A pestilential fever made its appearance in Philadelphia about two months ago. Between the 19th of August and the 5th of October, four thousand and sixty-four of its citizens died, besides many who quitted the city with infection on them, and died elsewhere. By yesterday’s accounts matters are no better: several of the physicians have been carried off by it, and some of them have fled. Doctor [Benjamin] Rush’s praise is in every mouth; he is still in the city, exerting himself to the utmost, and his prescriptions are universally followed. No neighbouring town will suffer any person to enter their gates till they have been fourteen days out of the city. The stages have been stopped, and even the horses shot, in some cases, where they have been bribed to force their way through. The most dismal stories have been related of whole families dying, and no one to nurse the last. It is not uncommon for people to be well, and in their graves in twelve hours. No friends attend the funerals; most of them are buried in the night, and every precaution taken to conceal the real amount of evil.

It appears that one attempt to prevent the spread of the disease was the imposition of a quarantine.

The excerpt is from In the Words of Women, Chapter 6, page 180.

posted May 10th, 2012 by Janet, Comments Off on “whole families dying, and no one to nurse the last”, CATEGORIES: Death, Epidemics, Graham, Isabella, Health, Medicine, Philadelphia

“over 300 children lost father and mother”

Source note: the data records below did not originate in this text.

(* ===== verification/Startup.v ===== *)
(** * [crates/pahoa/src/serve.rs]: the options a room starts under

    [apply_embedded] with [text], [count], [permission] and [truthy], [load_save],
    [overruled_options], and the part of [run] that puts the secrets, the seed, the
    flags and the save together before the port is bound.  Log lines are values
    here; reading the seed, sizing, TLS and the runtime are not. *)

From Stdlib Require Import ZArith Lia Bool Ascii.
From stdpp Require Import base tactics list sets gmap strings pretty sorting.
From S2P Require Import Prelude PyRandom PyObj Locations Types Datapackage Multidata Conn Hints Json PyValue Text.
From S2P Require Import Filter Options Effects Room RoomOps ServerCommands SaveBytes Save SaveTheorems RoomSave.
From S2P Require Import RoomDemo Restart.
From S2P Require Persist Cli.

(** ** The seed's own options *)

Inductive Log := Warn (line : string) | Info (line : string).

Definition text (v : PyObj) : option (option string) :=
  match v with
  | PNone | PBool false => Some None
  | PStr s => Some (Some s)
  | _ => None
  end.

Definition shown (v : option string) : string :=
  match v with Some _ => "set" | None => "none" end.

Definition count (v : PyObj) : option Z :=
  n ← PyObj.as_int v; if (0 <=? n) && (n <=? u32_max) then Some n else None.

(** [text.replace('_', '-')]. *)
Definition dashed (text : string) : string :=
  str_concat ((fun c => if str_eqb c "_" then "-"%string else c) <$> chars text).

Definition permission (v : PyObj) : option Permission.t :=
  text ← PyObj.as_str v;
  let parsed := Permission.from_text text in
  if str_eqb (Permission.as_text parsed) (dashed text) then Some parsed else None.

Definition truthy (v : PyObj) : option bool :=
  match v with
  | PBool b => Some b
  | PInt n => Some (negb (n =? 0))
  | PNone => Some false
  | _ => None
  end.

Definition level (v : PyObj) : option Z :=
  n ← PyObj.as_int v; if (0 <=? n) && (n <=? 2) then Some n else None.

Definition set_password (v : option string) (o : RoomOptions) : RoomOptions :=
  mkRoomOptions v (slot_passwords o) (server_password o) (hint_cost o) (location_check_points o)
    (release_mode o) (collect_mode o) (remaining_mode o) (countdown_mode o) (item_cheat o)
    (compatibility o) (tags o).
Definition set_server_password (v : option string) (o : RoomOptions) : RoomOptions :=
  mkRoomOptions (password o) (slot_passwords o) v (hint_cost o) (location_check_points o)
    (release_mode o) (collect_mode o) (remaining_mode o) (countdown_mode o) (item_cheat o)
    (compatibility o) (tags o).
Definition set_slot_passwords (v : option (gmap Z string)) (o : RoomOptions) : RoomOptions :=
  mkRoomOptions (password o) v (server_password o) (hint_cost o) (location_check_points o)
    (release_mode o) (collect_mode o) (remaining_mode o) (countdown_mode o) (item_cheat o)
    (compatibility o) (tags o).

(** What one key comes to: nothing, a [continue] with its warning, or the options
    after and the line that says so; [None] where the value is unusable. *)
Inductive Arm :=
| Pass
| Overruled (line : string)
| Took (taken : option (RoomOptions * string)).

(** [conv(raw).map(|v| { field = v; line })]. *)
Definition take {A} (conv : PyObj -> option A) (raw : PyObj) (set : A -> RoomOptions -> RoomOptions)
    (line : A -> string) (o : RoomOptions) : Arm :=
  Took ((fun v => (set v o, line v)) <$> conv raw).

Definition pair (name value : string) : string := str_concat [name; "="; value].
Definition bool_text (b : bool) : string := if b then "true" else "false".

Definition embed (secrets : Cli.Secrets) (key : string) (raw : PyObj) (o : RoomOptions) : Arm :=
  if str_eqb key "password" then
    if Cli.sc_password_from_env secrets then
      Overruled "the seed sets a room password, but one is configured in the environment and wins; ignoring the seed's"
    else if bool_decide (is_Some (Cli.sc_slot_passwords secrets)) then
      Overruled "the seed sets a room password, but this room is in per-slot password mode; ignoring the seed's"
    else take text raw set_password (fun v => pair "password" (shown v)) o
  else if str_eqb key "server_password" then
    if Cli.sc_server_password_from_env secrets then
      Overruled "the seed sets a server password, but one is configured in the environment and wins; ignoring the seed's"
    else take text raw set_server_password (fun v => pair "server_password" (shown v)) o
  else if str_eqb key "hint_cost" then take count raw set_hint_cost (fun v => pair "hint_cost" (pretty v)) o
  else if str_eqb key "location_check_points" then
    take count raw set_check_points (fun v => pair "location_check_points" (pretty v)) o
  else if str_eqb key "compatibility" then take level raw set_compatibility (fun v => pair "compatibility" (pretty v)) o
  else if str_eqb key "release_mode" then
    take permission raw set_release_mode (fun v => pair "release_mode" (Permission.as_text v)) o
  else if str_eqb key "collect_mode" then
    take permission raw set_collect_mode (fun v => pair "collect_mode" (Permission.as_text v)) o
  else if str_eqb key "remaining_mode" then
    take permission raw set_remaining_mode (fun v => pair "remaining_mode" (Permission.as_text v)) o
  else if str_eqb key "countdown_mode" then
    take permission raw set_countdown_mode (fun v => pair "countdown_mode" (Permission.as_text v)) o
  else if str_eqb key "item_cheat" then take truthy raw set_item_cheat (fun v => pair "item_cheat" (bool_text v)) o
  else if str_eqb key "disable_item_cheat" then
    take truthy raw (fun v => set_item_cheat (negb v)) (fun v => pair "item_cheat" (bool_text (negb v))) o
  else Pass.

(** The options, the lines of [applied], and what was logged. *)
Definition Embedding : Type := RoomOptions * list string * list Log.

Definition embed_entry (secrets : Cli.Secrets) (e : Embedding) (entry : PyObj * PyObj) : Embedding :=
  let '(options, applied, log) := e in
  match PyObj.as_str entry.1 with
  | None => e
  | Some key =>
      match embed secrets key entry.2 options with
      | Pass => e
      | Overruled line => (options, applied, log ++ [Warn line])
      | Took (Some (options, line)) => (options, applied ++ [line], log)
      | Took None =>
          (options, applied,
           log ++ [Warn (str_concat ["ignoring embedded server option "; key; ": unusable "; type_name entry.2])])
      end
  end.

Definition apply_embedded (options : RoomOptions) (server_options : option PyObj) (secrets : Cli.Secrets)
    : RoomOptions * list Log :=
  match server_options ≫= PyObj.as_dict with
  | None => (options, [Warn "--use-embedded-options, but this seed carries no server_options"])
  | Some dict =>
      let '(options, applied, log) := fold_left (embed_entry secrets) dict (options, [], []) in
      (options, log ++ [match applied with
                        | [] => Warn "--use-embedded-options, but this seed sets no room options"
                        | _ => Info (str_concat ["room options from the seed: "; String.concat " " applied])
                        end])
  end.

(** ** What a save overrules *)

Definition cheat_state (on : bool) : string := if on then "enabled" else "disabled".

(** The flag, what was asked for, what the save had. *)
Definition compared (asked_for restored : RoomOptions) : list (string * string * string) :=
  let row flag (show : RoomOptions -> string) := (flag, show asked_for, show restored) in
  [row "--hint-cost" (fun o => pretty (hint_cost o));
   row "--location-check-points" (fun o => pretty (location_check_points o));
   row "--release-mode" (fun o => Permission.as_text (release_mode o));
   row "--collect-mode" (fun o => Permission.as_text (collect_mode o));
   row "--remaining-mode" (fun o => Permission.as_text (remaining_mode o));
   row "--countdown-mode" (fun o => Permission.as_text (countdown_mode o));
   row "--no-item-cheat" (fun o => cheat_state (item_cheat o));
   row "--compatibility" (fun o => pretty (compatibility o))]%string.

Definition overruled_line (row : string * string * string) : string :=
  let '(flag, wanted, actual) := row in
  str_concat [flag; " asked for "; wanted; ", but the restored save says "; actual;
              " and wins; room options live in the save once one exists, and are changed with !admin /option or by starting from an empty --save-dir"].

Definition overruled_options (explicit : list string) (asked_for restored : RoomOptions) : list string :=
  overruled_line <$>
    List.filter (fun row => bool_decide (row.1.1 ∈ explicit) && negb (str_eqb row.1.2 row.2))
      (compared asked_for restored).

(** ** From the arguments to a room *)

Record ServeArgs := mkServeArgs {
  sa_options : RoomOptions;
  sa_explicit : list string;
  sa_journal : bool;
  sa_use_embedded : bool;
  sa_secrets : Cli.Secrets;
  sa_build : string * string
}.

Inductive StartError :=
| DirError (e : Persist.OpenError)
| SaveRefused (e : SaveError)
| JournalNeedsDir
| JournalError.

Definition configured (args : ServeArgs) (seed : option PyObj) : RoomOptions * list Log :=
  let secrets := sa_secrets args in
  let options :=
    set_slot_passwords (Cli.sc_slot_passwords secrets)
      (set_server_password (Cli.sc_server_password secrets)
        (set_password (Cli.sc_password secrets) (sa_options args))) in
  if sa_use_embedded args then apply_embedded options seed secrets else (options, []).

(** [SaveStore::open], then [SaveStore::load]: refused, or what is in the
    directory. *)
Definition claim (pid : N) (create_ok lock_ok : bool) (v : Persist.Volume)
    : result Persist.OpenError (option (list Z)) * Persist.Volume :=
  match Persist.open pid create_ok lock_ok v with
  | (Ok _, v) => (Ok (Persist.load (Persist.vl_disk v)), v)
  | (Err e, v) => (Err e, v)
  end.

Definition plural (slots : nat) : string :=
  if Nat.eqb slots 1 then "1 slot" else str_concat [pretty (Z.of_nat slots); " slots"].

Section start.
Context `{Json} `{HashOrder} `{HText : !JsonText} `{HFlate : Flate}.
Context (sha512 : list Z -> list Z) (path : string).

Definition load_save (raw : option (list Z)) : result SaveError (option Snapshot) :=
  match raw with
  | None => Ok None
  | Some bytes => Some <$> decode bytes
  end.

Definition map_err {E E' A} (f : E -> E') (r : result E A) : result E' A :=
  match r with Ok a => Ok a | Err e => Err (f e) end.

(** The [match args.save_dir]: [None] without [--save-dir]. *)
Definition with_save (args : ServeArgs) (dir : option (result Persist.OpenError (option (list Z)))) (room : Room)
    : result StartError (Room * list Log) :=
  match dir with
  | None => Ok (room, [Warn "no --save-dir, so this room keeps nothing across a restart"])
  | Some claimed =>
      raw ← map_err DirError claimed;
      loaded ← map_err SaveRefused (load_save raw);
      match loaded with
      | None => Ok (room, [Info "no save in the directory; starting fresh"])
      | Some snapshot =>
          let slots := length (s_location_checks snapshot) in
          let asked_for := r_options room in
          room ← map_err SaveRefused (restore snapshot room);
          Ok (room, Info (str_concat ["restored "; plural slots; " from "; path])
                    :: (Warn <$> overruled_options (sa_explicit args) asked_for (r_options room)))
      end
  end.

(** The [match (args.journal, args.save_dir)], and the records written before
    anything happens. *)
Definition first_records (args : ServeArgs) (has_dir journal_opens : bool) (start_time : f64) (room : Room)
    : result StartError (list JournalEvent) :=
  if negb (sa_journal args) then Ok []
  else if negb has_dir then Err JournalNeedsDir
  else if negb journal_opens then Err JournalError
  else Ok [JStarted start_time (sa_build args).1 (sa_build args).2; JOptions start_time (r_options room)].

Definition start_room (args : ServeArgs) (data : MultiData) (names : DataPackage) (start_time : f64)
    (dir : option (result Persist.OpenError (option (list Z)))) (journal_opens : bool)
    : result StartError (Room * list JournalEvent * list Log) :=
  let '(options, log) := configured args (server_options data) in
  let room := room_new sha512 data names options start_time in
  '(room, log') ← with_save args dir room;
  events ← first_records args (bool_decide (is_Some dir)) journal_opens start_time room;
  Ok (room, events, log ++ log').
End start.

(** ** What a seed says *)

(** The last value a seed has that can be used. *)
Definition seed_value {A} (conv : string -> PyObj -> option A) (server_options : option PyObj) : option A :=
  last (omap (fun e => key ← PyObj.as_str e.1; conv key e.2) (default [] (server_options ≫= PyObj.as_dict))).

Epidemics in the eighteenth century were regarded with apprehension and terror, understandable because there was little knowledge of their causes or treatment. In 1793, Philadelphia, the largest city in the nation, was in the grip of a yellow fever epidemic. The summer had been hot and dry, and there had been an influx of refugees from a revolution in the French colony of Sant Domingue (now Haiti), many of whom were already infected. Mosquitoes, which bred in stagnant pools of water, spread the disease. Christina Young Leech of Kingsessing, Pennsylvania, noted in her diary the effect of the epidemic on her family and on the city.

September 9th. My eldest son, William Leech, died at 7 o’clock in the morning of yellow fever, at the age of 37 years and two months, after a sickness of five days. Many people in the town died of this disease. …

There died in the town of Philadelphia, between the 1st of August, and November 9, 4031 people of yellow fever or pestilential fever; it bears a great resemblance to that dreadful disease, the plague. 17,000 inhabitants moved out of the City, and at Bush Hill was the Hospital; over 300 children lost father and mother, and were placed in one house to be cared for.

Modern scholars reckon the loss of life was closer to 5,000 people, a tenth of the city’s population of 50,000. The noted physician Dr. Benjamin Rush treated those stricken by bleeding and purges (induced vomiting and diarrhea), attempts to flush the disease out of the body. It was not discovered that yellow fever was spread by infected mosquitoes until 1881.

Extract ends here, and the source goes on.